**What you should do**
Your task is to copy every line below that contains the word "Fread".

**The input**

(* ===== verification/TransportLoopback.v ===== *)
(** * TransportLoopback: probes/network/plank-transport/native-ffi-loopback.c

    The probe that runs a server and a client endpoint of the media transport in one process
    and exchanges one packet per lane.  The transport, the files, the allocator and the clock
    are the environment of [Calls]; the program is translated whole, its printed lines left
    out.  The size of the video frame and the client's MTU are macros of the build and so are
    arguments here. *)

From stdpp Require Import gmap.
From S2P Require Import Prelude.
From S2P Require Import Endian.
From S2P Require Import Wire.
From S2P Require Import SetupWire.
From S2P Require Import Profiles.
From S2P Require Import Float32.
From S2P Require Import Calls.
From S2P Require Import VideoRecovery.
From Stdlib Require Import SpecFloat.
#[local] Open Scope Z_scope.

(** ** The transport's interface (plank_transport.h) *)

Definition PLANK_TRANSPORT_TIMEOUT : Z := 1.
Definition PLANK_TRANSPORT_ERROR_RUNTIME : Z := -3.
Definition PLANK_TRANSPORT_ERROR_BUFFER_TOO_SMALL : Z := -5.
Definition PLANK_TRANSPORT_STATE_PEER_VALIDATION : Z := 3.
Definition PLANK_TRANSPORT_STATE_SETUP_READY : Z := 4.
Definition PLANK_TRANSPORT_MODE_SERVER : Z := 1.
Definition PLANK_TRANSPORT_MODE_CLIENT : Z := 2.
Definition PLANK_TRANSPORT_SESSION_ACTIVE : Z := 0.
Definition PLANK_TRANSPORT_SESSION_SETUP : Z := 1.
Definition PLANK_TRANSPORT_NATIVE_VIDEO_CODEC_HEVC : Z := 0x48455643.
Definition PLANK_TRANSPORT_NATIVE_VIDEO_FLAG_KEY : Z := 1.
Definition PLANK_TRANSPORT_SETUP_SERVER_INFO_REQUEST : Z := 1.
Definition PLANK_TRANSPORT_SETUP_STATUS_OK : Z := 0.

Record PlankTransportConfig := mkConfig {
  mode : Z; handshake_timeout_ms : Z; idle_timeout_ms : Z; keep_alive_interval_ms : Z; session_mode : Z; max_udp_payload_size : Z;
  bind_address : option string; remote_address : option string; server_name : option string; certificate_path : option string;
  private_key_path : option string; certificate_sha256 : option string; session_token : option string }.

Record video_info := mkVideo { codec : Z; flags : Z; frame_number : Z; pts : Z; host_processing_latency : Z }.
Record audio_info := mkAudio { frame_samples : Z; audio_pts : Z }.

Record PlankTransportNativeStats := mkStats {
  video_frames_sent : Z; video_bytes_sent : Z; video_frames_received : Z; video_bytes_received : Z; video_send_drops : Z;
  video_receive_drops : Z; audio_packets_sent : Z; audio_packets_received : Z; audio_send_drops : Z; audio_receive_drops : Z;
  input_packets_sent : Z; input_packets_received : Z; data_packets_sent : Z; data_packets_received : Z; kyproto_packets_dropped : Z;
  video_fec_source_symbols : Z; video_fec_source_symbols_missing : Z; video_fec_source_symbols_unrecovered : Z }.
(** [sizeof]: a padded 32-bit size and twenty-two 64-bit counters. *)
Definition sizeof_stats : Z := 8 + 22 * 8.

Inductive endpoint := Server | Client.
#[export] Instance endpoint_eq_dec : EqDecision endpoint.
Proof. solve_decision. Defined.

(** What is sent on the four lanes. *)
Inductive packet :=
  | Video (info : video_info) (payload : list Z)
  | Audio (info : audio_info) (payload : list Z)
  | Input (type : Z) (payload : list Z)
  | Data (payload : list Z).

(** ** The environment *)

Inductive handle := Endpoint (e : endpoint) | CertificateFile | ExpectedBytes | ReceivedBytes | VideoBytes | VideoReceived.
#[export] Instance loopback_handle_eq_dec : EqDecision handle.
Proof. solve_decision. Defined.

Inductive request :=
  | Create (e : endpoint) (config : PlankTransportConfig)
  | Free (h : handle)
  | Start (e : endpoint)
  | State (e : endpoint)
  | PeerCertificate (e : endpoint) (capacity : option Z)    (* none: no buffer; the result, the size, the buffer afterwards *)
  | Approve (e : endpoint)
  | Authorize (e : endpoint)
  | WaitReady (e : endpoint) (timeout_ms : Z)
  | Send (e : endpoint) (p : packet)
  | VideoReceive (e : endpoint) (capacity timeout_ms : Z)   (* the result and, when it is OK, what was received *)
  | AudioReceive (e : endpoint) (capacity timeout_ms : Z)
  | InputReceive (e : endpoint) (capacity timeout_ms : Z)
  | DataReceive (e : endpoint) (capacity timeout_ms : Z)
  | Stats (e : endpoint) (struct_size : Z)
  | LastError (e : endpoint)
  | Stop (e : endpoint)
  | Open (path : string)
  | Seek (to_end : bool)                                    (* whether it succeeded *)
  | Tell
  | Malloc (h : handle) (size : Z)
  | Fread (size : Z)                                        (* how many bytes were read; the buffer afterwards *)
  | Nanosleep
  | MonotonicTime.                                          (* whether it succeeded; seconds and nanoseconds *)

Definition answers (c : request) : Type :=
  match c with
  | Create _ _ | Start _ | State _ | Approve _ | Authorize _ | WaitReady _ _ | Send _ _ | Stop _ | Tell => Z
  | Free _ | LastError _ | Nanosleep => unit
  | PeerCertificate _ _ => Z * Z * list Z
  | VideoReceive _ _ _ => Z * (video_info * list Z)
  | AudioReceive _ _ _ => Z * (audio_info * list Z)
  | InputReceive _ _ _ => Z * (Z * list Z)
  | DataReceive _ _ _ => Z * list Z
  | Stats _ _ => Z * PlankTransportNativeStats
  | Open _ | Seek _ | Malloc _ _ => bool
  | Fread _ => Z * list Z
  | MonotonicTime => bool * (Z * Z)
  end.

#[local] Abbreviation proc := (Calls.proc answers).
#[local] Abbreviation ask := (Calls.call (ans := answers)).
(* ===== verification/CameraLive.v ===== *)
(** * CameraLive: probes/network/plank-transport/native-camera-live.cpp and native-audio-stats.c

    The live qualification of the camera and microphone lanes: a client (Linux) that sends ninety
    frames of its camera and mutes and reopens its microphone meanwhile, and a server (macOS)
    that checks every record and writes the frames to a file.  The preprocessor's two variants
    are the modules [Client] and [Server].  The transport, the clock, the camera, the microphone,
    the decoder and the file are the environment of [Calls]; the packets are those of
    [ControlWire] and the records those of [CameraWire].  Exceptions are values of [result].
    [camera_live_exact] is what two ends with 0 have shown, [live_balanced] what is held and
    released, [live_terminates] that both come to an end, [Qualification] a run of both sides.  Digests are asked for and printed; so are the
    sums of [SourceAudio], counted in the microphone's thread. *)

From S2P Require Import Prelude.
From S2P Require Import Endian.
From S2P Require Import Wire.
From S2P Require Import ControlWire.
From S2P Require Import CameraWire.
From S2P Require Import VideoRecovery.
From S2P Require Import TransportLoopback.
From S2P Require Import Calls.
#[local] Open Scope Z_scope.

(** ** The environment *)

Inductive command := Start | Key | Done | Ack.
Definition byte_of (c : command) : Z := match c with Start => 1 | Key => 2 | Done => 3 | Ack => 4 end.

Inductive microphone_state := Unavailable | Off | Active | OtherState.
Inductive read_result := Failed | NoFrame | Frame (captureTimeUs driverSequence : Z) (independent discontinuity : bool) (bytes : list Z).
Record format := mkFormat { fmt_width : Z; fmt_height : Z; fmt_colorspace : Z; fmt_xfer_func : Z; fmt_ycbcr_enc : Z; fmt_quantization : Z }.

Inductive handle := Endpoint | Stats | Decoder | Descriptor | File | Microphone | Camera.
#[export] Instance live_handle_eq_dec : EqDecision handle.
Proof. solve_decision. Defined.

**Task result**
  | Fread (size : Z)                                        (* how many bytes were read; the buffer afterwards *)
  | Fread _ => Z * list Z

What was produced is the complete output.